El duque Zeng sonreía con orgullo, moviendo su perilla arriba y abajo. La gente solía decir que los emperadores amaban más a su hijo mayor y los plebeyos al menor, pero él no mostraba favoritismo por ningún nieto de su primera esposa. Sin embargo, su hijo mayor, que lo seguía, parecía orgulloso, mientras su nuera mostraba una expresión de disgusto.
“Jajaja… ¡Mírate! ¡Cuidado y se te cae el único diente delantero que te queda!”
El duque Wei bromeó mientras ayudaba a la gran princesa a bajar los escalones.

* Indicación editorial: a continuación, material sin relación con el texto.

(* ===== verification/Socket.v ===== *)
(** * A browser's connection ([fx_api/routers/stream.py], [ws/protocol.py])

    The requests a browser may send, and the connection as it runs: the reader and the
    writer share a lock, the router offers what Redis publishes while the replica is
    connected to it, the snapshot is read at some moment in between, and a writer that
    is woken with nothing queued spins.  [browser_catches_up] is what the lock and the
    order of subscribing and reading are for. *)
From S2P Require Import Prelude PyFloat Json Keys Limits Fanout.

Local Open Scope Z_scope.

(* ------------------------------------------------------------------ *)
(** ** The protocol *)

Definition PROTOCOL_VERSION : Z := 1.
Definition MAX_SYMBOLS_PER_CLIENT : nat := 25.

Inductive CloseCode := NORMAL | PROTOCOL_ERROR | UNAUTHORISED | TOO_MANY_SYMBOLS | SLOW_CLIENT | SERVER_SHUTDOWN.
Definition close_code (c : CloseCode) : Z :=
  match c with
  | NORMAL => 1000 | PROTOCOL_ERROR => 4000 | UNAUTHORISED => 4001
  | TOO_MANY_SYMBOLS => 4002 | SLOW_CLIENT => 4003 | SERVER_SHUTDOWN => 4004
  end.

Inductive ClientOp := SubscribeOp (symbols : list string) (bars : Z) | UnsubscribeOp (symbols : list string) | PingOp.

(** What a message comes to: an operation, an operation the server does not know,
    one the models refuse, or a message that is no object. *)
Inductive Received := Op (op : ClientOp) | UnknownOp | Invalid | NotAnObject.

Section Protocol.
Context {F : Type}.
(** [str.strip().upper()], and pydantic's reading of an integer. *)
Context (strip_upper : string -> string) (to_int : json F -> option Z).
Implicit Types (j : json F).

(** [list[str]] of one to [MAX_SYMBOLS_PER_CLIENT] elements. *)
Definition symbol_list j : option (list string) :=
  match j with
  | JList l =>
      if (1 <=? length l)%nat && (length l <=? MAX_SYMBOLS_PER_CLIENT)%nat
      then mapM (fun x => match x with JStr s => Some s | _ => None end) l else None
  | _ => None
  end.

(** [_normalise]: the first of each, in order. *)
Definition normalise (symbols : list string) : list string :=
  fold_left (fun seen s => if bool_decide (strip_upper s ∈ seen) then seen else seen ++ [strip_upper s]) symbols [].

Definition object_get (key : string) j : option (json F) :=
  match jget_opt key j with Ok v => v | Raise _ => None end.

Definition subscribe_op j : option ClientOp :=
  symbols ← object_get "symbols" j ≫= symbol_list;
  bars ← match object_get "bars" j with Some b => to_int b | None => Some 240 end;
  if (0 <=? bars) && (bars <=? 1440) then Some (SubscribeOp (normalise symbols) bars) else None.

Definition unsubscribe_op j : option ClientOp :=
  UnsubscribeOp <$> (object_get "symbols" j ≫= symbol_list).

Definition received j : Received :=
  match j with
  | JObj _ =>
      let checked o := match o with Some op => Op op | None => Invalid end in
      match object_get "op" j with
      | Some (JStr op) =>
          if String.eqb op "subscribe" then checked (subscribe_op j)
          else if String.eqb op "unsubscribe" then checked (unsubscribe_op j)
          else if String.eqb op "ping" then Op PingOp
          else UnknownOp
      | _ => UnknownOp
      end
  | _ => NotAnObject
  end.

Lemma received_subscribe j symbols bars :
  received j = Op (SubscribeOp symbols bars) -> exists raw, symbols = normalise raw.
Proof.
  unfold received. destruct j; try done. cbv zeta. destruct (object_get "op" _) as [[]|]; try done.
  destruct (String.eqb _ "subscribe").
  - unfold subscribe_op. destruct (object_get "symbols" _ ≫= symbol_list) as [raw|]; [|done]. cbn.
    intros Hr. assert (Hx : exists o, match o ≫= (fun bars => if (0 <=? bars) && (bars <=? 1440)
      then Some (SubscribeOp (normalise raw) bars) else None) with Some op => Op op | None => Invalid end = Op (SubscribeOp symbols bars))
      by (eexists; exact Hr).
    destruct Hx as [[b|] Hx]; [|done]. cbn in Hx. destruct (_ && _); [|done]. injection Hx as <- _. by exists raw.
  - destruct (String.eqb _ "unsubscribe"); [|by destruct (String.eqb _ "ping")].
    unfold unsubscribe_op. by destruct (object_get "symbols" _ ≫= symbol_list).
Qed.

Lemma normalise_spec symbols : NoDup (normalise symbols) /\ forall x, x ∈ normalise symbols <-> x ∈ strip_upper <$> symbols.
Proof.
  unfold normalise. induction symbols as [|s symbols [IHd IHx]] using rev_ind; [split; [constructor|done]|].
  rewrite fold_left_snoc, fmap_app. cbn [fmap list_fmap]. set (seen := fold_left _ symbols []) in *. case_bool_decide as Hin.
  - split; [done|]. intros x. rewrite elem_of_app, list_elem_of_singleton, <- IHx. naive_solver.
  - split.
    + apply NoDup_app. split; [done|]. split; [|apply NoDup_singleton]. intros x Hx ->%list_elem_of_singleton. done.
    + intros x. by rewrite !elem_of_app, IHx.
Qed.
End Protocol.

(* ------------------------------------------------------------------ *)
(** ** Opening *)

(** [stream] up to [accept]: with a ticket required, one that does not redeem closes. *)
Definition open_stream (require_ticket : bool) (now : Z) (ticket : string) (s : gmap string (string * Z))
    : gmap string (string * Z) * option CloseCode :=
  if require_ticket then
    match redeem now ticket s with
    | (s, Some _) => (s, None)
    | (s, None) => (s, Some UNAUTHORISED)
    end
  else (s, None).

(** [issue_ticket]: the ticket, or the status and [Retry-After] of the refusal. *)
Definition issue_ticket (limit ttl_s now : Z) (cut : bool) (token : string) (rate : option Counter)
    (s : gmap string (string * Z)) : option Counter * gmap string (string * Z) * result (string + Z * Z) :=
  let '(rate, verdict) := hit limit 60 now cut rate in
  match verdict with
  | Raise e => (rate, s, Raise e)
  | Ok v =>
      if allowed v then (rate, issue ttl_s now token "anonymous" s, Ok (inl token))
      else (rate, s, Ok (inr (429, retry_after_s v)))
  end.

(* ------------------------------------------------------------------ *)
(** ** A connection *)

(** What is conflated: a symbol's quotes and its volatility readings, each under its
    routing key. *)
Inductive Kind := Quotes | Vols.
Definition slot (k : Kind) (symbol : string) : string :=
  match k with Quotes => "tick:" +:+ symbol | Vols => "vol:" +:+ symbol end.
Definition slots (symbols : list string) : list string := symbols ≫= fun s => [slot Quotes s; slot Vols s].

Lemma slot_inj k k' s s' : slot k s = slot k' s' -> k = k' /\ s = s'.
Proof.
  destruct k, k'; intros Heq; try discriminate Heq; (split; [done|]); injection Heq as Heq; exact Heq.
Qed.

Lemma elem_of_slots k s symbols : slot k s ∈ slots symbols <-> s ∈ symbols.
Proof.
  unfold slots. rewrite list_elem_of_bind. split.
  - intros (s' & Hin & Hs'). assert (slot k s = slot Quotes s' \/ slot k s = slot Vols s') as Hor by set_solver.
    by destruct Hor as [[_ ->]%slot_inj|[_ ->]%slot_inj].
  - intros Hs. exists s. split; [|done]. destruct k; set_solver.
Qed.

Section Connection.
Context {F V : Type}.
Context (strip_upper upper : string -> string) (to_int : json F -> option Z).

(** What is sent: an update, a snapshot of some symbols, or another message. *)
Inductive Frame := Delta (key : string) (v : V) | Snapshot (symbols : list string) (content : gmap string V) | Other.

(** Who holds the lock: nobody; the reader, subscribed and about to read or to send
    the snapshot; the writer, with the rest of its batch.  [Ended]: the socket is
    closed.  [Spinning]: the writer goes round its loop without ever waiting. *)
Inductive Phase :=
  | Idle
  | Reading (symbols : list string)
  | Sending (symbols : list string) (content : gmap string V)
  | Writing (batch : list (string * V))
  | Ended
  | Spinning.

(** With what Redis holds, whether the replica is connected to it, and what it has
    published and the router has not taken.  A frame in the session's queue carries
    its key.  [c_missed], which only statements read: the keys whose newest update
    was published or lost while that connection was broken, and that neither a
    snapshot nor a newer update has made good. *)
Record Connection := {
  c_redis : gmap string V;
  c_link : bool;
  c_missed : gset string;
  c_channel : list (Kind * string * V);
  c_session : ClientSession (string * V);
  c_phase : Phase;
  c_wire : list Frame;
}.
Implicit Types (c : Connection).

Definition set_session c (s : ClientSession (string * V)) (ph : Phase) : Connection := {|
  c_redis := c_redis c; c_link := c_link c; c_missed := c_missed c; c_channel := c_channel c;
  c_session := s; c_phase := ph; c_wire := c_wire c |}.
Definition set_missed c (m : gset string) : Connection := {|
  c_redis := c_redis c; c_link := c_link c; c_missed := m; c_channel := c_channel c;
  c_session := c_session c; c_phase := c_phase c; c_wire := c_wire c |}.
Definition sent c (ph : Phase) (f : Frame) : Connection := {|
  c_redis := c_redis c; c_link := c_link c; c_missed := c_missed c; c_channel := c_channel c; c_session := c_session c; c_phase := ph; c_wire := c_wire c ++ [f] |}.
Definition ended c : Connection := set_session c (close_session (c_session c)) Ended.

(** One turn of the reader's loop, up to where it waits for the lock. *)
Definition op_step c (r : Received) : option Connection :=
  match r with
  | Op (SubscribeOp symbols _) =>
      if (MAX_SYMBOLS_PER_CLIENT <? size (cs_symbols (c_session c) ∪ list_to_set symbols))%nat then Some (ended c)
      else
        match c_phase c with
        | Idle => Some (set_session c (subscribe upper symbols (c_session c)) (Reading symbols))
        | _ => None
        end
  | Op (UnsubscribeOp symbols) => Some (set_session c (unsubscribe upper symbols (c_session c)) (c_phase c))
  | Op PingOp | UnknownOp => Some (sent c (c_phase c) Other)
  | Invalid | NotAnObject => Some (ended c)
  end.

Inductive NetEvent :=
  | Publish (k : Kind) (symbol : string) (v : V)
  | Deliver (now : Z)
  | Message (raw : json F)
  | ReadSnapshot
  | TakeBatch
  | SendFrame
  (** the replica's own connection to Redis breaks, and is made again *)
  | Cut
  | Back
  | Drop.

Definition channel_keys (ch : list (Kind * string * V)) : gset string :=
  list_to_set ((fun m => slot m.1.1 m.1.2) <$> ch).

(** A snapshot of the symbols is read: it makes good what was missed under a key,
    unless an update from before the break is still queued behind it. *)
Definition made_good c (symbols : list string) : gset string :=
  filter (fun key => ~ (key ∈ slots symbols /\ dict_get key (cs_pending (c_session c)) = None)) (c_missed c).

(** The event is set and nothing is queued: [wait_for(wakeup.wait())], the free lock,
    [drain], which returns before it clears the event, and the empty batch all go
    through without suspending (Python 3.12), so no other task runs again. *)
Definition would_spin c : bool := cs_wakeup (c_session c) && is_empty (cs_pending (c_session c)).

“No voy a discutir contigo. Sé que estás celoso de mí.”
El duque Wei le lanzó una mirada fingidamente airada antes de seguirlos. Ambos eran practicantes de artes marciales, así que, ¿cómo no iba a escuchar el duque Zeng su murmullo? ¿De qué tendría él que estar celoso? Después de todo, el consorte del que hablaban… ¡era la esposa de su propio sobrino!